Paired bootstrap for two-model comparison#
When comparing two models on the same eval set, the metric difference \(\Delta = M_B - M_A\) has less variance than each metric individually because the resampling noise cancels — the same row that’s hard for A is also hard for B. Use paired bootstrap to exploit this.
eval-toolkit’s
paired_bootstrap_diff shares
resample indices across both scorers — the same rows enter each
resample for both A and B.
diff = paired_bootstrap_diff(
y, s_a, s_b, pr_auc, n_resamples=1000, rng=42,
)
print(f"Δ PR-AUC: {diff.delta:.3f} CI [{diff.ci_low:.3f}, {diff.ci_high:.3f}]")
print(f" overlaps zero: {diff.overlaps_zero}")
The overlaps_zero field is the headline finding: when the CI doesn’t
contain 0, you have evidence that B is better (or worse) than A at the
chosen confidence level. When it does, you don’t.
Why paired CIs are tighter. If you computed two unpaired CIs independently and just visually compared them, you would under- reject: there’s a well-known result that non-overlapping CIs imply a significant difference, but overlapping CIs do not imply non-significance. Always compute the paired CI explicitly.
ECE differences#
For ECE differences, use
paired_bootstrap_ece_diff
which threads n_bins through the metric correctly. ECE is a binned
estimator, so the resample’s bin assignments need to match the
condition’s bin definitions:
from eval_toolkit import paired_bootstrap_ece_diff
from eval_toolkit.metrics import expected_calibration_error_l2_debiased
# Using two probability-score scorers in [0, 1].
diff_ece = paired_bootstrap_ece_diff(
y, s_a, s_b,
ece_fn=expected_calibration_error_l2_debiased,
n_bins=10, n_resamples=1000, rng=42,
)
print(f"Δ ECE: {diff_ece.delta:.4f} CI [{diff_ece.ci_low:.4f}, {diff_ece.ci_high:.4f}]")
Operating-point differences (two-level bootstrap)#
When the metric is operating-point-dependent (F1, precision at fixed recall) and your deployment refits the threshold per data batch, use the two-level paired bootstrap from thresholds.md §”When to refit threshold per resample”.
The interval is wider — it captures both metric variance AND threshold-selection variance — which is the honest story when the deployment isn’t fixing the threshold once and forever.
MDE: “we couldn’t detect a difference” claims#
A wide CI that overlaps zero is not evidence the two models perform the same — it’s evidence you don’t have enough data to tell.

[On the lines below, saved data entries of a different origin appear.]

Definition detach_helper (detach_type : Z) (s : engine) : engine :=
  if negb s.(dynamo_initialized) || s.(dynamo_exited) ||
     (s.(my_dcontext) =? 0)
  then s
  else
    let s := call ENTERING_DR s in
    let '(won, s) := atomic_compare_exchange LOCK_FREE_STATE LOCK_SET_STATE s in
    if negb won then call EXITING_DR s
    else
      let s := call SELF_UNPROTECT_DATASEC s in
      let s := set_doing_detach true s in
      if negb s.(internal_detach) && negb s.(allow_detach) then
        let s := set_doing_detach false s in
        let s := call SELF_PROTECT_DATASEC s in
        let s := set_dynamo_detaching_flag LOCK_FREE_STATE s in
        let s := call (SYSLOG_INTERNAL_ERROR
                         "Detach called without the allow_detach option set") s in
        call EXITING_DR s
      else
        let s := call SYSLOG_INFO_DETACHING s in
        (* synch with flush *)
        let s := if s.(my_dcontext) =? 0 then s else call enter_threadexit s in
        (* note to avoid races these must be set in this order! *)
        let s := set_init_apc_go_native true s.(init_apc_go_native) s in
        let s := set_init_apc_go_native s.(init_apc_go_native_pause) true s in
        let s := call thread_yield s in
        let s := if CLIENT_INTERFACE
                 then call wait_for_outstanding_nudges s else s in
        (* suspend all dynamo controlled threads at safe locations *)
        let s := call synch_with_all_threads s in
        detach_remainder detach_type s.

(** The calls that belong to detaching proper: made only past the
    allow_detach gate. *)
Definition detaches (e : event) : bool :=
  match e with
  | SYSLOG_INFO_DETACHING | enter_threadexit | thread_yield
  | wait_for_outstanding_nudges | synch_with_all_threads => true
  | _ => false
  end.

End WithRemainder.

(** An engine that is up and idle, with detach not allowed. *)
Definition running_engine : engine :=
  {| dynamo_initialized := true;
     dynamo_exited := false;
     my_dcontext := 0x7ff0;
     dynamo_detaching_flag := -1;
     doing_detach := false;
     internal_detach := false;
     allow_detach := false;
     init_apc_go_native_pause := false;
     init_apc_go_native := false;
     calls := [] |}.

(** A stand-in for the rest of [detach_helper]: it marks the engine as
    exited. *)
Definition tear_down (detach_type : Z) (s : engine) : engine :=
  {| dynamo_initialized := false;
     dynamo_exited := true;
     my_dcontext := 0;
     dynamo_detaching_flag := s.(dynamo_detaching_flag);
     doing_detach := s.(doing_detach);
     internal_detach := s.(internal_detach);
     allow_detach := s.(allow_detach);
     init_apc_go_native_pause := s.(init_apc_go_native_pause);
     init_apc_go_native := s.(init_apc_go_native);
     calls := s.(calls) |}.

End Detach.

(** ** The wrap / replace layer: drwrap.h (src/unnamed/part_003) *)

Module Drwrap.

(** drwrap.c, the file that implements the routines drwrap.h declares, is
    not among the sources.  The routines, the two tables, the wrap-stack and
    the steps of the engine around a wrapped call are therefore modelled
    from section 4.11 of the specification and from the documentation of
    each routine in drwrap.h.  The order in which the callbacks of one
    address run is the one section 4.11 states: "registration order defines
    the pre-call order; the reverse order defines the post-call order". *)

(** Application addresses, function pointers and [void *] data are [Z];
    [NULL] is 0. *)
Definition NULL : Z := 0.

(** One wrap request: the arguments of
    [drwrap_wrap_ex(func, pre_func_cb, post_func_cb, user_data)]. *)
Record wrap_entry : Type := {
  pre_cb : Z;
  post_cb : Z;
  user_data : Z
}.

Definition entry_eqb (a b : wrap_entry) : bool :=
  (a.(pre_cb) =? b.(pre_cb)) && (a.(post_cb) =? b.(post_cb)) &&
  (a.(user_data) =? b.(user_data)).

Definition has_pre (e : wrap_entry) : bool := negb (e.(pre_cb) =? NULL).
Definition has_post (e : wrap_entry) : bool := negb (e.(post_cb) =? NULL).

(** Which callback a wrap context is handed to. *)
Inductive where_t : Type := in_pre | in_post.

(** Modelled from the spec: drwrap.c's wrap context, the struct behind the
    opaque [wrapcxt] pointer, is missing; these are the parts of it that
    the routines of drwrap.h read and write.  [wc_skip] records a call of
    [drwrap_skip_call(wrapcxt, retval, stdcall_args_size)]. *)
Record wrapcxt_t : Type := {
  wc_func : Z;
  wc_where : where_t;
  wc_args : list Z;
  wc_retaddr : Z;
  wc_retval : Z;
  wc_skip : option (Z * Z)
}.
(** * Induction and recurrence descriptors

    A shallow embedding of [llvm/lib/Analysis/IVDescriptors.cpp]: the
    reduction matcher ([AddReductionVar]), the reduction kind prober
    ([isReductionPHI]), the first-order-recurrence sinker
    ([isFirstOrderRecurrence]), the identity constants
    ([getRecurrenceIdentity]) and the integer/pointer induction classifier
    ([isInductionPHI]).

    The IR is a finite table of instructions.  An instruction is named by
    its index in that table, and the table lists the instructions in program
    order, so that within one block [comesBefore] is the order on indices.
    Pointer-keyed sets ([SmallPtrSet]) are finite sets of indices, the
    insertion-ordered [MapVector] is an association list. *)

From Stdlib Require Import ZArith List Bool Lia String PrimFloat Sorted.
From stdpp Require Import base relations gmap sets list.

Set Default Proof Using "Type".

(** ** Enumerations *)

Module RecurKind.
Inductive t :=
  | None | Add | Mul | Or | And | Xor
  | SMin | SMax | UMin | UMax
  | FAdd | FMul | FMin | FMax.

#[global] Instance kind_eq_dec : EqDecision t.
Proof. solve_decision. Defined.
End RecurKind.

Module Opcode.
Inductive t :=
  | Ret | Br | Switch | Unreachable
  | FNeg
  | Add | FAdd | Sub | FSub | Mul | FMul
  | UDiv | SDiv | FDiv | URem | SRem | FRem
  | Shl | LShr | AShr | And | Or | Xor
  | Alloca | Load | Store | GetElementPtr
  | Trunc | ZExt | SExt | FPToUI | FPToSI | UIToFP | SIToFP
  | FPTrunc | FPExt | PtrToInt | IntToPtr | BitCast
  | ICmp | FCmp | PHI | Call | Select.

#[global] Instance opcode_eq_dec : EqDecision t.
Proof. solve_decision. Defined.
End Opcode.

Quantify this with the minimum detectable effect (MDE): the smallest true difference that your bootstrap-CI procedure would have detected with 80 % power.
mde = mde_from_ci(diff, alpha=0.05, power=0.80)
print(f"MDE @ 80 % power: {mde.mde:.4f}")
print(f"interpretation: differences smaller than ~{mde.mde:.3f} would not "
"have shown up as significant with this n.")
If the MDE is comparable to or larger than the differences you care about, you need more eval data — running a different statistical test won’t help.
CV-CI: confidence intervals from K-fold#
For K-fold CV results, use
cv_clt_ci: a CLT-corrected
confidence interval over per-fold metric values. This is what
evaluate_folded auto-computes
and stores in RunResult.fold_summary.
fold_metrics = np.array([0.74, 0.76, 0.71, 0.78, 0.73])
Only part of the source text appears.